What to know before the ablation procedure

Be aware of your risk factors

Once you start discussing the possibility of ablation for atrial fibrillation (afib), it’s time to consider certain risk factors that you can control.

Although arrhythmias can occur in people who are normal or underweight, being overweight may increase the risk of developing atrial fibrillation. Alcohol consumption can also increase the risk of developing this condition. Obstructive sleep apnea is another important risk factor for atrial fibrillation.

It is a good idea to lose excess weight and limit your alcohol consumption long before having an ablation. If you have been diagnosed with sleep apnea, continue with treatment. If recommended by your healthcare provider, use a continuous positive airway pressure (CPAP) machine to help you resume normal breathing during sleep.

“When we perform these procedures, we want to get the best possible outcome,” says Michelle Mead-Salley, nurse coordinator for the Atrial Fibrillation Clinic at William Beaumont Hospital in Royal Oak, Mich. “We want to make sure patients change what they can change.” While CPAP ventilators can be uncomfortable and difficult for some people to tolerate, Mead-Salley notes that it’s important to see that patients are trying.

Avoid certain drugs

Before the ablation procedure, your doctor may tell you to avoid any medications that increase the risk of bleeding, such as aspirin. If you are taking a blood thinner such as warfarin, your doctor may or may not advise you to stop taking it a few days before the procedure. As Mead-Salley points out, it depends on your doctor and institution; every doctor’s preferences are different. Make sure all your medications are on the medication list, including vitamins and supplements.

If you are taking coumadin (warfarin), your doctor will also monitor how long it takes for your blood to clot. The test that measures this is called a prothrombin time (PT) test. The results are recorded in seconds and are usually reported as an International Normalized Ratio (INR).

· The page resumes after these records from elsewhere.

(* ===== verification/ToolSchemaProofs.v ===== *)
(** * What a tool schema is turned into

    Theorems on [ToolSchema].  Lemmas on Go maps as sorted lists ([assoc_insert],
    [assoc_delete_eq], [insert_keys]); the recursion has fuel enough
    ([flatten_fuel_enough]); what Anthropic gets is an object schema without a union
    at its root ([schema_accepted]) that admits the union of the branches' properties
    and requires what every object branch requires ([flattened_union]). *)

From S2P Require Import Prelude Json JsonCodec JsonGrammar JsonStrings JsonCodecProofs RequestCodecProofs ToolSchema.
From Stdlib Require Import Sorted OrderedTypeEx.
Local Open Scope string_scope.
Local Open Scope nat_scope.
Local Open Scope list_scope.
Local Open Scope go_scope.

(** ** Go maps *)

Definition has {A} (k : string) (m : list (string * A)) : Prop := is_Some (assoc k m).

Lemma assoc_cons {A} k k' (v : A) m :
  assoc k ((k', v) :: m) = if k =?s k' then Some v else assoc k m.
Proof. unfold assoc. cbn [find]. by destruct (k =?s k'). Qed.

Lemma assoc_insert {A} k k' (v : A) m :
  assoc k (sorted_insert k' v m) = if k =?s k' then Some v else assoc k m.
Proof.
  induction m as [|[k1 v1] m IH]; cbn [sorted_insert]; [by rewrite assoc_cons|].
  destruct (k' =?s k1) eqn:E1.
  - apply String.eqb_eq in E1 as ->. rewrite !assoc_cons. by destruct (k =?s k1).
  - destruct (String.ltb k' k1).
    + by rewrite assoc_cons.
    + rewrite !assoc_cons, IH. destruct (k =?s k1) eqn:E2; [|done].
      apply String.eqb_eq in E2 as ->. by rewrite String.eqb_sym, E1.
Qed.

Lemma assoc_delete_eq {A} k k' (m : list (string * A)) :
  assoc k (assoc_delete k' m) = if k =?s k' then None else assoc k m.
Proof.
  unfold assoc_delete. induction m as [|[k1 v1] m IH]; [by destruct (k =?s k')|].
  cbn [List.filter]. destruct (k' =?s k1) eqn:E1; cbn [negb].
  - apply String.eqb_eq in E1 as <-. rewrite IH, assoc_cons. by destruct (k =?s k').
  - rewrite !assoc_cons, IH. destruct (k =?s k1) eqn:E2, (k =?s k') eqn:E3; try done.
    apply String.eqb_eq in E2 as <-. by rewrite String.eqb_sym, E3 in E1.
Qed.

Lemma assoc_delete_absent {A} k (m : list (string * A)) : assoc k m = None -> assoc_delete k m = m.
Proof.
  induction m as [|[k1 v1] m IH]; [done|]. rewrite assoc_cons. cbn [assoc_delete List.filter].
  destruct (k =?s k1) eqn:E; [done|]. cbn [negb]. intros H. f_equal. by apply IH.
Qed.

If you are not taking blood thinners, a normal PT result is an INR between 0.8 and 1.1. If you are taking blood thinners, your target INR may range from 2.0 to 3.0.

According to a 2013 study published in the journal Circulation: Arrhythmia and Electrophysiology, complications were less common in people using Coumadin during ablation when the INR was between 2.0 and 3.0. As a result, researchers noted that INR levels should be carefully monitored in preparation for atrial fibrillation ablation.

“Patients need to keep their INR levels stable”. High INR levels can lead to cancelled heart surgery, while low INR levels can increase the risk of stroke.

Postponement of major diet and lifestyle changes

Starting a new exercise regimen, not drinking alcohol and eating more dark leafy greens are all healthy choices. However, Mead-Salley warns that your behavior and diet may affect your INR levels, which can lead to ablation procedures.

Vitamin K in green leafy vegetables can reduce the effectiveness of warfarin in preventing blood clots. The absorption of warfarin can also be affected by changes in exercise patterns.

Rather than making drastic changes before the procedure, it is better to slowly reduce the amount of alcohol consumed. After ablation, wait six weeks before starting a new diet or exercise program.

Also remember that other medications you take may have an effect on blood-thinning medications. “There are a lot of things that interact with Coumadin,” says Kenneth Ellenbogen, M.D., chief of cardiology at the Poly Heart Center at Virginia Commonwealth University Medical Center in Richmond. Drugs that may interact with warfarin include antibiotics, antifungals, antidepressants and epilepsy drugs. This is not the case for newer oral anticoagulants such as Pradaxa (dabigatran), Xarelto (rivaroxaban) and Eliquis (apixaban), which do not require as frequent monitoring, dose adjustments or dietary restrictions as warfarin, he said.

Reduce the risk of bleeding

After ablation, people usually take blood thinners for at least two months, Dr. Ellenbogen said. As a result, the use of nonsteroidal anti-inflammatory drugs (NSAIDs) such as aspirin and Advil or Motrin (ibuprofen) may be limited to reduce the risk of bleeding.

While recovery time varies from person to person, Ellenbogen added that many people feel back to normal within about a week. However, to reduce the risk of bleeding, he recommends that people who have undergone atrial fibrillation ablation avoid particularly strenuous exercise immediately after the procedure.

Get Moving Gradually

Limiting strenuous activity does not mean you should be sedentary. To reduce the risk of blood clots, go about your daily life and take frequent short walks.

People can usually resume their normal exercise routine a week after an ablation. But wait until six weeks after heart surgery and after seeing a doctor at a follow-up visit before starting a new healthy eating plan or a new exercise regimen.